Urvi - Machine Learning Pathway

Urvi · August 14, 2020, 5:33pm

As part of task 1, we were required to explore multiple forums similar to the STEM-Away that comprised topics/categories/posts/tags pertinent to STEM. The forum that I worked on was Discourse Meta. Thereafter, we had to present our observations in the form of a report. It was followed by scraping the StackOverflow forum as it was found to more relevant. After generating the csv, we went through the data preprocessing stage. We’re now exploring the BERT model.

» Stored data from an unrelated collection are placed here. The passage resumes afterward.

(* ===== verification/ObjectNativeClaims.v ===== *)
(** * ObjectNativeClaims: a trip through the native representation *)

From Stdlib Require Import Strings.String Strings.Byte ZArith.
From stdpp Require Import base list option numbers gmap fin_maps sorting.
From S2P Require Import Prelude RustStd RustNum RustText PhpString PhpArray Convert Names IrConst Objects ObjectProofs ObjectNative.

(** ** Related properties *)

Section Related.
Context {A B : Type} (R : A -> B -> Prop).

Definition same_entry {A B} (R : A -> B -> Prop) (p : bytes * A) (q : bytes * B) : Prop := p.1 = q.1 /\ R p.2 q.2.
Definition opt_rel (a : option A) (b : option B) : Prop :=
  match a, b with Some a, Some b => R a b | None, None => True | _, _ => False end.
Definition related (p : Properties A) (q : Properties B) : Prop :=
  Forall2 (same_entry opt_rel) (declared p) (declared q) /\ Forall2 (same_entry R) (dynamic p) (dynamic q).
End Related.

Section Assoc.
Context {A B : Type} (R : A -> B -> Prop).

Lemma related_assoc l l' n : Forall2 (same_entry R) l l' -> opt_rel R (assoc l n) (assoc l' n).
Proof. induction 1 as [|[k a] [k' b] l l' [E H] Hl IH]; [done|]. cbn in *. subst k'. by destruct (bytes_eqb k n). Qed.
Lemma related_replace l l' n a b : R a b -> Forall2 (same_entry R) l l' -> Forall2 (same_entry R) (replace l n a) (replace l' n b).
Proof.
  intros Hab. induction 1 as [|[k x] [k' y] l l' [E H] Hl IH]; [constructor|]. cbn in *. subst k'. constructor; [|exact IH].
  by destruct (bytes_eqb k n).
Qed.
Lemma related_remove l l' n : Forall2 (same_entry R) l l' -> Forall2 (same_entry R) (remove l n) (remove l' n).
Proof.
  induction 1 as [|[k x] [k' y] l l' [E H] Hl IH]; [constructor|]. cbn in *. subst k'. destruct (bytes_eqb k n); [exact IH|].
  by constructor.
Qed.
End Assoc.

Section RelatedOps.
Context {A B : Type} (R : A -> B -> Prop).

Lemma related_get p q n : related R p q -> opt_rel R (spec_get p n) (spec_get q n).
Proof.
  intros [Hd Hy]. unfold spec_get. pose proof (related_assoc _ _ _ n Hd) as H. destruct (assoc (declared p) n), (assoc (declared q) n); try done.
  by apply related_assoc.
Qed.
Lemma related_set p q n a b : related R p q -> R a b -> related R (spec_set p n a) (spec_set q n b).
Proof.
  intros [Hd Hy] Hab. unfold spec_set. pose proof (related_assoc _ _ _ n Hd) as H.
  destruct (assoc (declared p) n), (assoc (declared q) n); try done.
  - split; [by apply related_replace|done].
  - split; [done|]. cbn. pose proof (related_assoc _ _ _ n Hy) as H'. destruct (assoc (dynamic p) n), (assoc (dynamic q) n); try done.
    + by apply related_replace.
    + apply Forall2_app; [done|]. constructor; [done|constructor].
Qed.
Lemma related_unset p q n : related R p q -> related R (snd (spec_unset p n)) (snd (spec_unset q n)).
Proof.
  intros [Hd Hy]. unfold spec_unset. pose proof (related_assoc _ _ _ n Hd) as H.
  destruct (assoc (declared p) n) as [[|]|], (assoc (declared q) n) as [[|]|]; try done; cbn.
  - split; [by apply related_replace|done].
  - pose proof (related_assoc _ _ _ n Hy) as H'. destruct (assoc (dynamic p) n), (assoc (dynamic q) n); try done.
    split; [done|]. by apply related_remove.
Qed.
End RelatedOps.

(** ** Numbering the cells *)

Section Number.
Implicit Types m : gmap bytes Obj.NativeDynamicPropertyCell.

Lemma number_cells_other k names m n : n ∉ names -> Obj.number_cells k names m !! n = m !! n.
Proof.
  revert k m. induction names as [|x names IH]; intros k m Hn; [done|]. cbn [Obj.number_cells]. apply not_elem_of_cons in Hn as [Hx Hn].
  rewrite IH by done. destruct (m !! x) as [c|]; [|done]. destruct (Obj.active c); [|done]. by rewrite lookup_insert_ne.
Qed.
Lemma number_cells_at k names m i n : NoDup names -> (forall n, n ∈ names -> is_Some (live m n)) -> names !! i = Some n ->
  exists c, m !! n = Some c /\ Obj.active c = true /\
    Obj.number_cells k names m !! n = Some (Obj.mk_native_cell (Obj.cell_slot c) (k + N.of_nat i)).
Proof.
  revert k m i. induction names as [|x names IH]; intros k m i Hnd Hlive Hi; [done|]. apply NoDup_cons in Hnd as [Hx Hnd].
  cbn [Obj.number_cells]. destruct (Hlive x) as [c Hc]; [by left|]. unfold live in Hc. destruct (m !! x) as [d|] eqn:Ed; [|done].
  cbn in Hc. destruct (Obj.active d) eqn:Ea; [|done]. injection Hc as ->. destruct i as [|i]; cbn in Hi.
  - injection Hi as ->. exists c. rewrite number_cells_other by done. rewrite lookup_insert_eq. split_and!; [done..|]. do 2 f_equal. lia.
  - assert (n ∈ names) as Hn by (by eapply list_elem_of_lookup_2). assert (n <> x) as Hne by (by intros ->).
    destruct (IH (k + 1)%N (<[x := Obj.mk_native_cell (Obj.cell_slot c) k]> m) i Hnd) as (e & He & Hae & E).
    + intros y Hy. rewrite live_insert_ne; [apply Hlive; by right|]. by intros ->.
    + done.
    + rewrite lookup_insert_ne in He by done. exists e. split_and!; [done..|]. rewrite E. do 2 f_equal. lia.
Qed.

Overview of things learned -

Technical -

Web scraping using BeautifulSoup
Data mining
Data cleaning

Tools used -

Asana (for project management)
Jupyter (for python coding)

Soft skills -
Interacted with people coming from diverse backgrounds and level of expertise. Collaborated with teams and learnt new things from their work.
Achievement highlights -

Got familiar with Asana
Honed web scraping and data preprocessing skills
Connected with the leads and team-mates and made new friends

Meetings attended -

Attended a group meeting
Attended all team meetings

Tasks done -

Prepared a report along with my group, stating the pros and cons of using Discourse Meta for web scraping.
Scraped the StackOverflow forum for one tag, namely, data science, that had around 5.5k posts.
Presented a data analysis report of the csv obtained from scraping 13 categories of StackOverflow. The report consisted of the anomalies that needed to be addressed as part of the data preprocessing stage.
Cleaned the dataset.

Goals for the upcoming week -
Implementing the BERT model

Urvi · September 12, 2020, 4:55pm

Overview of things learned during final phase:

Technical -
Implemented the DistilBERT Model.
Tools used -

Google Colab
Jupyter

Soft Skills -

Collaborated with other team members and prepared the final presentation.
Delivered my part in the same.
Learned about giving a professional edge to the presentation.

Achievement highlights -

Implemented recommender system.
Delivered the final presentation.

Meetings attended -
Attended all meetings
Tasks done -

Created a machine learning recommendation model using DistilBERT which gave an accuracy of 93%.
Delivered the final presentation. Presented an overview of the DistilBERT model, its working and its results.